WORK REQUIRED:
Which lines in the records below hold the word "unfold"? Copy each of them.

SOURCE DATA:
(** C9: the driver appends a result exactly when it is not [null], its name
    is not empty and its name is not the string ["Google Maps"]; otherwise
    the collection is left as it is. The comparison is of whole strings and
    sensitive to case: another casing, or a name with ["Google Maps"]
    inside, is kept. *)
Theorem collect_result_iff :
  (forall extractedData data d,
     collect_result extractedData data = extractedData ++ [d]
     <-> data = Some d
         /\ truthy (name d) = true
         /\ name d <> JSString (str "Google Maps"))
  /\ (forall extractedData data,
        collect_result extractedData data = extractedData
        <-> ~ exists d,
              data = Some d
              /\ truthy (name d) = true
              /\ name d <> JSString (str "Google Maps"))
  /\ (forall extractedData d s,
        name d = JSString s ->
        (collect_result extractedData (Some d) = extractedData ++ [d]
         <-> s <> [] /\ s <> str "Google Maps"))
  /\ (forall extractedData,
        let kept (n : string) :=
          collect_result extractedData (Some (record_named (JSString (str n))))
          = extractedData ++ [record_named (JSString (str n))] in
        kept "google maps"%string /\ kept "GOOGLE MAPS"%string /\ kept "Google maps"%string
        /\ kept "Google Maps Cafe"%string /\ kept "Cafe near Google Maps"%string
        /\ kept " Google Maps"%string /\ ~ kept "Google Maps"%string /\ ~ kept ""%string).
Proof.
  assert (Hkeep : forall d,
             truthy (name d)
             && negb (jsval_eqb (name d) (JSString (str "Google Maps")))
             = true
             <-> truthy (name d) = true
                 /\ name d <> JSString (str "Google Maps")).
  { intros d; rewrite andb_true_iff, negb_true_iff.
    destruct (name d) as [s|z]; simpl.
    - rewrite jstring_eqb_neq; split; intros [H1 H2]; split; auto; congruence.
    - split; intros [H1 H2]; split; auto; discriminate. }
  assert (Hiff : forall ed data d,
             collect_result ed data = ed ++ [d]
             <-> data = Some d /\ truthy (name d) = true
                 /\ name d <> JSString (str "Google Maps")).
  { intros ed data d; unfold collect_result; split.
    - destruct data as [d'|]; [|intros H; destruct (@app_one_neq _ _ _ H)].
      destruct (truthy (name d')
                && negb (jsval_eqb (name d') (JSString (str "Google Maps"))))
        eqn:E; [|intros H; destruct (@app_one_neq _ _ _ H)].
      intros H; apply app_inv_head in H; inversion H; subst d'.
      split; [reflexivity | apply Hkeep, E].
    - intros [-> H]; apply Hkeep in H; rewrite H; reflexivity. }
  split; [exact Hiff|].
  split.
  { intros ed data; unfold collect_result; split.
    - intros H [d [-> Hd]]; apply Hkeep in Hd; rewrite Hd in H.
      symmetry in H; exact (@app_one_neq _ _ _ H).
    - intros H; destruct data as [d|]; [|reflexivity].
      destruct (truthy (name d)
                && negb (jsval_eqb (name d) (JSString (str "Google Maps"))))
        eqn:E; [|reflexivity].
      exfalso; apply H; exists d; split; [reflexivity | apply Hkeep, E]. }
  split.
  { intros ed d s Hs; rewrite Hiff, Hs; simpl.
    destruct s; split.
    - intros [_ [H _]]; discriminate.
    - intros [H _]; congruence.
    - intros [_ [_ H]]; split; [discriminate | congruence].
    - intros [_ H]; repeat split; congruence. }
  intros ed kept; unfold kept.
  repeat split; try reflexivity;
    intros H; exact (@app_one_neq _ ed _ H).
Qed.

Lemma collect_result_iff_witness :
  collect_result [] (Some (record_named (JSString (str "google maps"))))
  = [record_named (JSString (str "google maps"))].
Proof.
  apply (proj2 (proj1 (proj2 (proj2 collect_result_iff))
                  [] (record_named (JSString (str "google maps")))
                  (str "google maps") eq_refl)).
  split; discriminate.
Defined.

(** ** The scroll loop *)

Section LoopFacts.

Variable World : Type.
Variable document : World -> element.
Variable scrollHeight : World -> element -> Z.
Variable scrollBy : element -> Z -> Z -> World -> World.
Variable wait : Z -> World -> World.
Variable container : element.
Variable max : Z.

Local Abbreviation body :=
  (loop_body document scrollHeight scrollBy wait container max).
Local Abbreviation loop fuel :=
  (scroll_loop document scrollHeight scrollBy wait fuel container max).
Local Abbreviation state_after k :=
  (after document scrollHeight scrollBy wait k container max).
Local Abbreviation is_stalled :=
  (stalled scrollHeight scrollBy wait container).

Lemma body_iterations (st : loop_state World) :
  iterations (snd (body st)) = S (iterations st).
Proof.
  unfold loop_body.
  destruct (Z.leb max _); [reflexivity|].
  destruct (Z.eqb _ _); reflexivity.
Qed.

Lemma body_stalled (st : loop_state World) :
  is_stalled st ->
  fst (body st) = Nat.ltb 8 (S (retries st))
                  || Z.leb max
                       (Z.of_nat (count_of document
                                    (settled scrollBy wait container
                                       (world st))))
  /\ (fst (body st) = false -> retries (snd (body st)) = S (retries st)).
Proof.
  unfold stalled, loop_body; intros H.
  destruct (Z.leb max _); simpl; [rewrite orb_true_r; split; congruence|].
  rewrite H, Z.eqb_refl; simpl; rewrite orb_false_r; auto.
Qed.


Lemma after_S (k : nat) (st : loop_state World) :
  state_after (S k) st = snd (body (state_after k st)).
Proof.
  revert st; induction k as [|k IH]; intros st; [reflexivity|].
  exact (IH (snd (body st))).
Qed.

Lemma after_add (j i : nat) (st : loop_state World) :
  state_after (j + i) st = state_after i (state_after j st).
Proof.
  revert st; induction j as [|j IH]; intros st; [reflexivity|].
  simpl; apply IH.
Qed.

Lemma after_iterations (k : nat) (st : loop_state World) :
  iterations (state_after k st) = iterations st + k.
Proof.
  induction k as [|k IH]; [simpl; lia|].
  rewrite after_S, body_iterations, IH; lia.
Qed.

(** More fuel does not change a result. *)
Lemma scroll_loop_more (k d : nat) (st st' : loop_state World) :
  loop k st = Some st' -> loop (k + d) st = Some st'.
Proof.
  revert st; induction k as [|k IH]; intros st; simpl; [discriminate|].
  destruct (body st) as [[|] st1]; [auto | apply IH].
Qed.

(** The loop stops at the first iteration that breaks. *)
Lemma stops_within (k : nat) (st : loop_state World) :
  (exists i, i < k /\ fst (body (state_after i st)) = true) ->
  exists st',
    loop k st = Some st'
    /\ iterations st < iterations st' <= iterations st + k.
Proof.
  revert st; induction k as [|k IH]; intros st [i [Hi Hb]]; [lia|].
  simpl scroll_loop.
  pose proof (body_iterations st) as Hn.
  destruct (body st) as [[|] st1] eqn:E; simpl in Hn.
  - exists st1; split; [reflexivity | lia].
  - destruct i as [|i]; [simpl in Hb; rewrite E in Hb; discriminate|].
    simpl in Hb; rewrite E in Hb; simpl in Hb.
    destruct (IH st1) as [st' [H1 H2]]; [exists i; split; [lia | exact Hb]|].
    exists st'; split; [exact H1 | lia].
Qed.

WRITTEN ANSWER:
  { intros ed data d; unfold collect_result; split.
  { intros ed data; unfold collect_result; split.
  intros ed kept; unfold kept.
  unfold loop_body.
  unfold stalled, loop_body; intros H.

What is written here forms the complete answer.